═══ Data for the task

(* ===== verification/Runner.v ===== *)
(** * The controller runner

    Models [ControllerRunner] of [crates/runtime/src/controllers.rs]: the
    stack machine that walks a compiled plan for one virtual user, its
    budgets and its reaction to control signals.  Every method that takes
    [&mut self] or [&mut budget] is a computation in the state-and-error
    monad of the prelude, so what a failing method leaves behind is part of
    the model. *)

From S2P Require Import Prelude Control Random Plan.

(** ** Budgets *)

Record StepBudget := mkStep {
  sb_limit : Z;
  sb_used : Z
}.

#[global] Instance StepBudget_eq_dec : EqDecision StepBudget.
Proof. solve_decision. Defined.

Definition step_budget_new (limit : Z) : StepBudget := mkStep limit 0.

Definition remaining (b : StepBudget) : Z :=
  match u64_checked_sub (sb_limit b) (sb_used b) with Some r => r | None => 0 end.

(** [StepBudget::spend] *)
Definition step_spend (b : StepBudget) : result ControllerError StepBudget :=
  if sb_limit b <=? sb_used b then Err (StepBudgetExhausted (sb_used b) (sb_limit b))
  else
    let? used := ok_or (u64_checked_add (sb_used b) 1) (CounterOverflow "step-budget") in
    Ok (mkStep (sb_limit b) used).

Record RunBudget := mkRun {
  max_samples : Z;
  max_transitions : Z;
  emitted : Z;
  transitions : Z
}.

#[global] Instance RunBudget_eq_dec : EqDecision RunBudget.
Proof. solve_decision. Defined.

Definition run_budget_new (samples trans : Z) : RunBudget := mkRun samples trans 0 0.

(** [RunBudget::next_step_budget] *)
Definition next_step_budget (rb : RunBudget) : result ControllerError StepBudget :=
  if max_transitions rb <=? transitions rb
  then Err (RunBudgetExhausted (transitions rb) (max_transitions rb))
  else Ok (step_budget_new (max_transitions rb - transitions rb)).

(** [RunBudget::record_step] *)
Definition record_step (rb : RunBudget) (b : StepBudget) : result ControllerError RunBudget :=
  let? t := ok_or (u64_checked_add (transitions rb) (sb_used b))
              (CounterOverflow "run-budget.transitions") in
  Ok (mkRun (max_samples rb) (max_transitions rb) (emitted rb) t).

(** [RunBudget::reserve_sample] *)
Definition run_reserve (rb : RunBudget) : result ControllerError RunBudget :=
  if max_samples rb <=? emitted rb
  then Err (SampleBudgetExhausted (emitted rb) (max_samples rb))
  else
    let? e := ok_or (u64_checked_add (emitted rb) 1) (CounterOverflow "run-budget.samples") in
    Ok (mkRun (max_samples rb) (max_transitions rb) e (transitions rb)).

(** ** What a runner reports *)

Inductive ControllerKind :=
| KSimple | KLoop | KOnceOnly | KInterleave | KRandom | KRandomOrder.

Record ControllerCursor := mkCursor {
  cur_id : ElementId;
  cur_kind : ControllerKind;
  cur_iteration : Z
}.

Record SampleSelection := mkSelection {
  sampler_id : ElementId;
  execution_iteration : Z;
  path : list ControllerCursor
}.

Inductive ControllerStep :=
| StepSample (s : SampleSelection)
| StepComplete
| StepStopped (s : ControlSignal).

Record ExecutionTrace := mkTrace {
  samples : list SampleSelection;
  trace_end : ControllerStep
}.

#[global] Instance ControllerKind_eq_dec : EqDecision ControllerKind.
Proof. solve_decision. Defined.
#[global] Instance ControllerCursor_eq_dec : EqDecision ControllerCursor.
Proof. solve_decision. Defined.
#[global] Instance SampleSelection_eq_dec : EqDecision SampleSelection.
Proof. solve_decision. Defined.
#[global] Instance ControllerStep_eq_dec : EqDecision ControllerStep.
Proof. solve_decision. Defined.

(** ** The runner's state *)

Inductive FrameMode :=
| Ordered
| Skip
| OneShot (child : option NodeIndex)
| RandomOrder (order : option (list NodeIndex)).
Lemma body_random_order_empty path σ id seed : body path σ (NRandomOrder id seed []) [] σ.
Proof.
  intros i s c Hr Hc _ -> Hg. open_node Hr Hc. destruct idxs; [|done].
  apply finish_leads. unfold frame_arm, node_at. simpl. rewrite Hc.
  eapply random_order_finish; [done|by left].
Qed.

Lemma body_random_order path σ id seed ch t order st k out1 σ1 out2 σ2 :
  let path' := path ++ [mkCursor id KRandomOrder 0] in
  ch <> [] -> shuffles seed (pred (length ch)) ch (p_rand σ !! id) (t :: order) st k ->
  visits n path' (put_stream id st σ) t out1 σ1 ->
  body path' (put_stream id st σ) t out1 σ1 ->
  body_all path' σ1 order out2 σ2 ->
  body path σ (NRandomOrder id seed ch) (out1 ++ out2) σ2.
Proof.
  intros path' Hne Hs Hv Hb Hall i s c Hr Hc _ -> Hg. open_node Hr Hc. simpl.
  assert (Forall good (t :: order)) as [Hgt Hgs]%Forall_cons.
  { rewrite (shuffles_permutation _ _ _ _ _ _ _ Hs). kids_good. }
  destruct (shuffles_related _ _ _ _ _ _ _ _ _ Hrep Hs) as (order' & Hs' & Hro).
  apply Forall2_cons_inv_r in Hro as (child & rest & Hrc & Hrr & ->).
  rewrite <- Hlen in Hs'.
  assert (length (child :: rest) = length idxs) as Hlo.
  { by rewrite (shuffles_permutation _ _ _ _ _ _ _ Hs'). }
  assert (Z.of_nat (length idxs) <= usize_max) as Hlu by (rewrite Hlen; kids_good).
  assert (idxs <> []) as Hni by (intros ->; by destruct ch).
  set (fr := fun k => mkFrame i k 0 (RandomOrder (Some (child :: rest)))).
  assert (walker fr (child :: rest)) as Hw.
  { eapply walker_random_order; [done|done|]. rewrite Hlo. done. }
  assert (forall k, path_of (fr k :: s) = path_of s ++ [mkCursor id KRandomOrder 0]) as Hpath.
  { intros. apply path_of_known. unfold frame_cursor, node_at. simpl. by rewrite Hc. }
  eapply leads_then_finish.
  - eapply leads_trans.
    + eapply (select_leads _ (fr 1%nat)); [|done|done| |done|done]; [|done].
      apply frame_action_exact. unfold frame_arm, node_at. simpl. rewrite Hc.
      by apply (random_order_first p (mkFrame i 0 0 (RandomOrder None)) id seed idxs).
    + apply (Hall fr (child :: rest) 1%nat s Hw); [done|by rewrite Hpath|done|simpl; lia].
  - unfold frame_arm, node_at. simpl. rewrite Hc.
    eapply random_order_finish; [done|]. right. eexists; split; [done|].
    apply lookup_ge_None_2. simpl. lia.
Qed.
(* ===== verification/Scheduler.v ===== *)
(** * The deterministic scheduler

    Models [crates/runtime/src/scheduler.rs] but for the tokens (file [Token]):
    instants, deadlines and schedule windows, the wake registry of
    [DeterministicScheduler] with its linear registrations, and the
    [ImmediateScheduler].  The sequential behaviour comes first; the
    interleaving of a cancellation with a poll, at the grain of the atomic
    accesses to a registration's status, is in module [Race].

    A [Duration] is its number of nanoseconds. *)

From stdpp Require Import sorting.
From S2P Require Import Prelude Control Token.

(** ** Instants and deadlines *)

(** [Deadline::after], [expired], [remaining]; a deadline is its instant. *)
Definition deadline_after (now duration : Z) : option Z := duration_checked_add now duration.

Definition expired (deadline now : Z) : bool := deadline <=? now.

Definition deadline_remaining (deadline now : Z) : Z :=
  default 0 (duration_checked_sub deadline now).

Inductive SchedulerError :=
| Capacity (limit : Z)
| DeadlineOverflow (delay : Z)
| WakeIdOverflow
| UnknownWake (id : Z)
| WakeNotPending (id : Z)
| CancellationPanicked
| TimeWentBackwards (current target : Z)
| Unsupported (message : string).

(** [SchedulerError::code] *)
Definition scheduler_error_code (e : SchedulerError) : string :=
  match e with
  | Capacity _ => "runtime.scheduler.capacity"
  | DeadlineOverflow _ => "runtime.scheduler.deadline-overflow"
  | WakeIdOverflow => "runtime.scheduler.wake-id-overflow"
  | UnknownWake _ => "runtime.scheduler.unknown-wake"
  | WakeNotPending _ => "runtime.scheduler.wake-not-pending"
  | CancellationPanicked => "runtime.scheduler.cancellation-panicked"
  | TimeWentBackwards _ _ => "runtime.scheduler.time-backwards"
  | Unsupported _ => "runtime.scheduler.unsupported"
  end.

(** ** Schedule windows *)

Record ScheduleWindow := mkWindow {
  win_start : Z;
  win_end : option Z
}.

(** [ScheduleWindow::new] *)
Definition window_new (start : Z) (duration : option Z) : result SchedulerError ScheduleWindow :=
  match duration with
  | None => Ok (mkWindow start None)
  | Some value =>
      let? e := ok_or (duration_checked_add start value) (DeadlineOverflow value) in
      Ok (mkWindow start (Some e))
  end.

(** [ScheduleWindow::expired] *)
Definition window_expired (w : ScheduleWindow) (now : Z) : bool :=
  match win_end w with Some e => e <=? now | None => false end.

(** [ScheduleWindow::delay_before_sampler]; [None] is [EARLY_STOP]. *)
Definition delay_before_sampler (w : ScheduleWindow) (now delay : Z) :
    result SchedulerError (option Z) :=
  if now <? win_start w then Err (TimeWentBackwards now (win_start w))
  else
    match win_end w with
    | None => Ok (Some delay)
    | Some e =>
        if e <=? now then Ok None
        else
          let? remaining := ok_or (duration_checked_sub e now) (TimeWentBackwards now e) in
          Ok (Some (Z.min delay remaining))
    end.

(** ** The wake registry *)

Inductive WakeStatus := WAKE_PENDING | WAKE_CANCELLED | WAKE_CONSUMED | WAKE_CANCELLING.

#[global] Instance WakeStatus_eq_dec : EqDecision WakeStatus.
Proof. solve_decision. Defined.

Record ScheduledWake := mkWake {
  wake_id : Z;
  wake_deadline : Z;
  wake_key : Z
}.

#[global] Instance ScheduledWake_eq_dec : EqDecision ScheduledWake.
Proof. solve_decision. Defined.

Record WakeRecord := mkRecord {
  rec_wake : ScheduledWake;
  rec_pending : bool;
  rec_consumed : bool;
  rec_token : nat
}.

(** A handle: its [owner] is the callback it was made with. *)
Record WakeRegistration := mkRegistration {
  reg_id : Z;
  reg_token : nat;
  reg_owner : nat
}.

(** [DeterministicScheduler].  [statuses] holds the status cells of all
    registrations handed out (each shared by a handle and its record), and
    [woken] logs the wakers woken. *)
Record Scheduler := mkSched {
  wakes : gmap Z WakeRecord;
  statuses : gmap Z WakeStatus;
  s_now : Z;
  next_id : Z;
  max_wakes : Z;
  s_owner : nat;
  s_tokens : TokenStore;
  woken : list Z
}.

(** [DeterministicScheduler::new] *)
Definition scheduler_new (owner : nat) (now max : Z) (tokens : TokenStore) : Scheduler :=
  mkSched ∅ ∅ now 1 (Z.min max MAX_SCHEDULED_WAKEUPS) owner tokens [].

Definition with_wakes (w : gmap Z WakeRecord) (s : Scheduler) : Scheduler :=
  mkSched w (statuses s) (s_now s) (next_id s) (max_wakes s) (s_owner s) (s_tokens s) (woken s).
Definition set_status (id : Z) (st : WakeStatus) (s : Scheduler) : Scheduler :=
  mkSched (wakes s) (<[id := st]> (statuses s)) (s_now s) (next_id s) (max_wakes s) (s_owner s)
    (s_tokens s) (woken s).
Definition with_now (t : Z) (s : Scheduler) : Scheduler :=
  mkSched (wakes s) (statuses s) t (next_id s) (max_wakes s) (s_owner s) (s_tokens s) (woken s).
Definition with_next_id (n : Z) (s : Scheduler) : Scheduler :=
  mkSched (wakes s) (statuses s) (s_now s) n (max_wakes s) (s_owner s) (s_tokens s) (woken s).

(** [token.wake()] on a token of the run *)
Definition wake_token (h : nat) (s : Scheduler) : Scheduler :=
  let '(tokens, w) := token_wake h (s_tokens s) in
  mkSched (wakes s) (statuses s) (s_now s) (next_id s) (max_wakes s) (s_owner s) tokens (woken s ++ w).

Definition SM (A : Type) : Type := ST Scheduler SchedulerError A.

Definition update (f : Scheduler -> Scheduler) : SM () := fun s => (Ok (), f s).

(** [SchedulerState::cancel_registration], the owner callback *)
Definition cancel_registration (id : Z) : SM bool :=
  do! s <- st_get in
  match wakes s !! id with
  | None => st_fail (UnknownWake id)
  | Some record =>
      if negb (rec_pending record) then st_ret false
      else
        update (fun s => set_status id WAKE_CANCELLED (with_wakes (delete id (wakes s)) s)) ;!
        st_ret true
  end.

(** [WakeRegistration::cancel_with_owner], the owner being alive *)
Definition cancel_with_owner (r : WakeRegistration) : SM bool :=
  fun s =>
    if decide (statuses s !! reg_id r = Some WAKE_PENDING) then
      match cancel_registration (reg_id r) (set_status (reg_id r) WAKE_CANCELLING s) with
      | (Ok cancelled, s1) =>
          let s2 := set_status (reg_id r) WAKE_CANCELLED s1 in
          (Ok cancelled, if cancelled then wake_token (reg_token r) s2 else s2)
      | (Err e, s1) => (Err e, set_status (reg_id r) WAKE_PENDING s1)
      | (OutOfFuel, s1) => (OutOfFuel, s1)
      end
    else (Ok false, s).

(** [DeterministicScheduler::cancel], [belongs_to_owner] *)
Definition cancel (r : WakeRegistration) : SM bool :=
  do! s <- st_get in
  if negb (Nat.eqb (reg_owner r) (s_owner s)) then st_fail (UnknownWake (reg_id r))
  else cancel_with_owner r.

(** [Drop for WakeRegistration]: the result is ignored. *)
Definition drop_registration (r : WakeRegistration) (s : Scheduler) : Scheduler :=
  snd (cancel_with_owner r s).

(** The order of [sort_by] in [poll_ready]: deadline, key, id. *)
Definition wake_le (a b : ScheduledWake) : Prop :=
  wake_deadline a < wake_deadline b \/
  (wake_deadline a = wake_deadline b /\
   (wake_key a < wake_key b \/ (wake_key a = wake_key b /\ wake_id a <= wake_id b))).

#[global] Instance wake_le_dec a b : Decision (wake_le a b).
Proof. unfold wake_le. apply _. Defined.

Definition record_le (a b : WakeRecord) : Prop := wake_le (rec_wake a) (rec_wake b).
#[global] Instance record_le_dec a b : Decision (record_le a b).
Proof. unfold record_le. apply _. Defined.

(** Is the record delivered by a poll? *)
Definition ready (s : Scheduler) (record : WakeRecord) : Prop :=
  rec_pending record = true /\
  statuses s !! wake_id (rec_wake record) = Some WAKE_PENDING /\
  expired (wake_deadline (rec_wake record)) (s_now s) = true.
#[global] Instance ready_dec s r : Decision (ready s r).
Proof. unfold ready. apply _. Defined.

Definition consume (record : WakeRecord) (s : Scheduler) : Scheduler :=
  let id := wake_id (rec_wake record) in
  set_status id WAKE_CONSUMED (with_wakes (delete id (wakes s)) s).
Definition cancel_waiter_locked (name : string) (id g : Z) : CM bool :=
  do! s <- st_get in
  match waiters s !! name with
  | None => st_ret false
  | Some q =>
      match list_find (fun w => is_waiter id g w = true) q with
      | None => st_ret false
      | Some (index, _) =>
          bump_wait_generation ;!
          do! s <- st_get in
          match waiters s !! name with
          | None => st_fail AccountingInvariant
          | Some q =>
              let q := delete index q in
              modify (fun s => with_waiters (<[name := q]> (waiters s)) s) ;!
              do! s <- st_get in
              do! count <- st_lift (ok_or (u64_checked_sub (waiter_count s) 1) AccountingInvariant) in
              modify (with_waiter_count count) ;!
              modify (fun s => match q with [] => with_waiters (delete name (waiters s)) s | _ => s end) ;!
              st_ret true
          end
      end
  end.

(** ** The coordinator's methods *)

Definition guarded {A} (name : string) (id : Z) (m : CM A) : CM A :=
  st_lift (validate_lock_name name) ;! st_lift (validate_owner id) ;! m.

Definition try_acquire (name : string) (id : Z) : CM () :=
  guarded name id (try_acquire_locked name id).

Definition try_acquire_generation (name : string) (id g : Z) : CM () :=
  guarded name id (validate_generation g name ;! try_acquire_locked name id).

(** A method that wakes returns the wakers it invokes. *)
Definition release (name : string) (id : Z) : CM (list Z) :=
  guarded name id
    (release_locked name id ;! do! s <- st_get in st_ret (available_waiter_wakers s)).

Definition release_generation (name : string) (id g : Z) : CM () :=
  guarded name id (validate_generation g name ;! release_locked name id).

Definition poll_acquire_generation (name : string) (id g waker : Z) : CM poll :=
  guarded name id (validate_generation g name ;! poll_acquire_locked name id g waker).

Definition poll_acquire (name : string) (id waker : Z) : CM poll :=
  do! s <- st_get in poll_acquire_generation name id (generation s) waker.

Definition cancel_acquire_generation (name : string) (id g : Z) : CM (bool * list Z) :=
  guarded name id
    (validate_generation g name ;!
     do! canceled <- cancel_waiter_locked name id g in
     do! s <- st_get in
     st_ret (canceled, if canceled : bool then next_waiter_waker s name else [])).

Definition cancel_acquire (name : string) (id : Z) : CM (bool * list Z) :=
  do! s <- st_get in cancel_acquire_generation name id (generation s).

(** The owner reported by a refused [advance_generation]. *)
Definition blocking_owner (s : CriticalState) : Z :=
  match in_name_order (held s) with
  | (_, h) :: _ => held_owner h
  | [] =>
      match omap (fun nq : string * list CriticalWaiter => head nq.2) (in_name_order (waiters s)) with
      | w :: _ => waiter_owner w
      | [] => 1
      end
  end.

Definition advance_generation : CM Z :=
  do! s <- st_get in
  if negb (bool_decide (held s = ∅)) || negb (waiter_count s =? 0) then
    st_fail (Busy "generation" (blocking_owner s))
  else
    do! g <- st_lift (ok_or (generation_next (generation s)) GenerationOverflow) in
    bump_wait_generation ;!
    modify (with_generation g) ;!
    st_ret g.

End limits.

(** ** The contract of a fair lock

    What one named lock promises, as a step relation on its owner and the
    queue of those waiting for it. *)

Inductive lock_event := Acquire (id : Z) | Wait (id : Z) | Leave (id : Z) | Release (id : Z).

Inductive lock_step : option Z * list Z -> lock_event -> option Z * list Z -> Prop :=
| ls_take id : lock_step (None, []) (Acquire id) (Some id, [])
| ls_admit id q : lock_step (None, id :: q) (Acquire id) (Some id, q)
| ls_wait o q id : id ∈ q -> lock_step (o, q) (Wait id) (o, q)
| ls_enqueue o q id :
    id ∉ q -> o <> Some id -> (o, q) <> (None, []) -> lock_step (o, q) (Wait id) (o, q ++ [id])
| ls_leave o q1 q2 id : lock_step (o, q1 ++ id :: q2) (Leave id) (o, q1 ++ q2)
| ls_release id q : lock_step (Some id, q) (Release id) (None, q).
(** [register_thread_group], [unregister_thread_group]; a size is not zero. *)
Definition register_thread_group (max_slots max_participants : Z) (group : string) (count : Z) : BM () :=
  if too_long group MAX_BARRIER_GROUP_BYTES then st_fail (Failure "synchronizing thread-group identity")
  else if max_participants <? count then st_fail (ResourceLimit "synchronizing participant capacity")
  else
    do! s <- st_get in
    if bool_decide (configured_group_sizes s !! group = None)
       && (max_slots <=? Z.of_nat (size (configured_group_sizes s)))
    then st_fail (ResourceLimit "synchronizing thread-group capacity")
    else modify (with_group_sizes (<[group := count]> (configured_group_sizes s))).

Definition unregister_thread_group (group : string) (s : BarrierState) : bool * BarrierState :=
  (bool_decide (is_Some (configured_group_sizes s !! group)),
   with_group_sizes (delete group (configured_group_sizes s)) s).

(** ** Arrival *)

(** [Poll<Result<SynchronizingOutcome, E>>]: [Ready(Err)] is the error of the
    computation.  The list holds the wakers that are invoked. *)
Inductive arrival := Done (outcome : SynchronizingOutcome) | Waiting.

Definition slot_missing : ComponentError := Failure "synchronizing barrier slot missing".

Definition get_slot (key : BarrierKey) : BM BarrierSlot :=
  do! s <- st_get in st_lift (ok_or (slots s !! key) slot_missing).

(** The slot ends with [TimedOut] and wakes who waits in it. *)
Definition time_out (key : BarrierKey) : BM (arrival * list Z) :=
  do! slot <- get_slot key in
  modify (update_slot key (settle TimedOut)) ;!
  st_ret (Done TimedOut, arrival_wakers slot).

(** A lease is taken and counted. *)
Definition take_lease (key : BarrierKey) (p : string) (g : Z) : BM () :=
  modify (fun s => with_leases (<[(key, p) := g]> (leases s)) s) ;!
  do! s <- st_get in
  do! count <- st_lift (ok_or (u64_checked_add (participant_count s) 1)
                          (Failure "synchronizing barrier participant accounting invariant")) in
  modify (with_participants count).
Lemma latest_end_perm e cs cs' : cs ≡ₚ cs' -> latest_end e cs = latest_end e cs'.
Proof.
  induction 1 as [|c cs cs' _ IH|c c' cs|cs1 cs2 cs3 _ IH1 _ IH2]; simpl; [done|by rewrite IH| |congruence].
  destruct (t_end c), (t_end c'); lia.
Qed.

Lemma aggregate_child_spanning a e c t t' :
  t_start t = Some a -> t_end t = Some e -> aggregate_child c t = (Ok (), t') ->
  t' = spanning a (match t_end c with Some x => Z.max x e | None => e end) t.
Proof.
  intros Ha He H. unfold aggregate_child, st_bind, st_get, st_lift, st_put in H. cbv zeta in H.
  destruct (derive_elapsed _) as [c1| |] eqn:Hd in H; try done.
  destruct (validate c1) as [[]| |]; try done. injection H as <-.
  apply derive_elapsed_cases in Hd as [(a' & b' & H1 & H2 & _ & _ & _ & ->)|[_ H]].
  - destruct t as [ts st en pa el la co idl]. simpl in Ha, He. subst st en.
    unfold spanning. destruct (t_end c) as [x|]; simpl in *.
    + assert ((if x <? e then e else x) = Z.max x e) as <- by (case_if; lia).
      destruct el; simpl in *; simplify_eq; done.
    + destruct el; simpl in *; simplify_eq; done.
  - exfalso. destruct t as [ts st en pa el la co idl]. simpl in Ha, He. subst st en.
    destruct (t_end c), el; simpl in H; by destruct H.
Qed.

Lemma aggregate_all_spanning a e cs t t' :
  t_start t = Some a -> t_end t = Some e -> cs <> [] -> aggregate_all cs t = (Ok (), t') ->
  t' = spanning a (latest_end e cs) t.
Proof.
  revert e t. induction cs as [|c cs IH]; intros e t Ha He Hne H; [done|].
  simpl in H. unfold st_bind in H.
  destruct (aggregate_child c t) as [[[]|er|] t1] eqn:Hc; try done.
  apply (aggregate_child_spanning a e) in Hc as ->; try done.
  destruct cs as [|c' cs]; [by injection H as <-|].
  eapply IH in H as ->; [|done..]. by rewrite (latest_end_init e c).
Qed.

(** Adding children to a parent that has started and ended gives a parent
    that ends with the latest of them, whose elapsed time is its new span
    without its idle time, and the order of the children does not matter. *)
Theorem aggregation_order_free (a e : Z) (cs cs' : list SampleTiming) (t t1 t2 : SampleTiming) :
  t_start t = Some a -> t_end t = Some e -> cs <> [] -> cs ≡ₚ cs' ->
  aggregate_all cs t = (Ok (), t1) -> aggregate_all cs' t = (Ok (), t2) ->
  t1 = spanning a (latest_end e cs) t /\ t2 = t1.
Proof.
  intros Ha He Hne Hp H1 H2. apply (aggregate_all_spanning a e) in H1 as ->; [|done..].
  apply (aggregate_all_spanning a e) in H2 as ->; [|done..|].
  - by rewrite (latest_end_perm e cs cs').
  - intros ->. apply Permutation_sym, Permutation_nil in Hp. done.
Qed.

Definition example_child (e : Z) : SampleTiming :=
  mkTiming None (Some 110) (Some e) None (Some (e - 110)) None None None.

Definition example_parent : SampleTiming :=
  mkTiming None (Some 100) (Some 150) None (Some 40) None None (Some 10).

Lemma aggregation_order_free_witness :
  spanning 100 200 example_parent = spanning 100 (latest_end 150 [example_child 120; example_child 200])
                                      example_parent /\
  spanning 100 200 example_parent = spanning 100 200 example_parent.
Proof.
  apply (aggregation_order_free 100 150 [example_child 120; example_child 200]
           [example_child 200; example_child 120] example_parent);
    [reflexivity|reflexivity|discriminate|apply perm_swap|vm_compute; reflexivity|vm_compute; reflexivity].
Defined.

══════

Look above for the line with "do! slot <- get_slot key in"; retype exactly that line, every line after it up to the line with "modify (with_participants count).", and that line too, nothing else.

  do! slot <- get_slot key in
  modify (update_slot key (settle TimedOut)) ;!
  st_ret (Done TimedOut, arrival_wakers slot).

(** A lease is taken and counted. *)
Definition take_lease (key : BarrierKey) (p : string) (g : Z) : BM () :=
  modify (fun s => with_leases (<[(key, p) := g]> (leases s)) s) ;!
  do! s <- st_get in
  do! count <- st_lift (ok_or (u64_checked_add (participant_count s) 1)
                          (Failure "synchronizing barrier participant accounting invariant")) in
  modify (with_participants count).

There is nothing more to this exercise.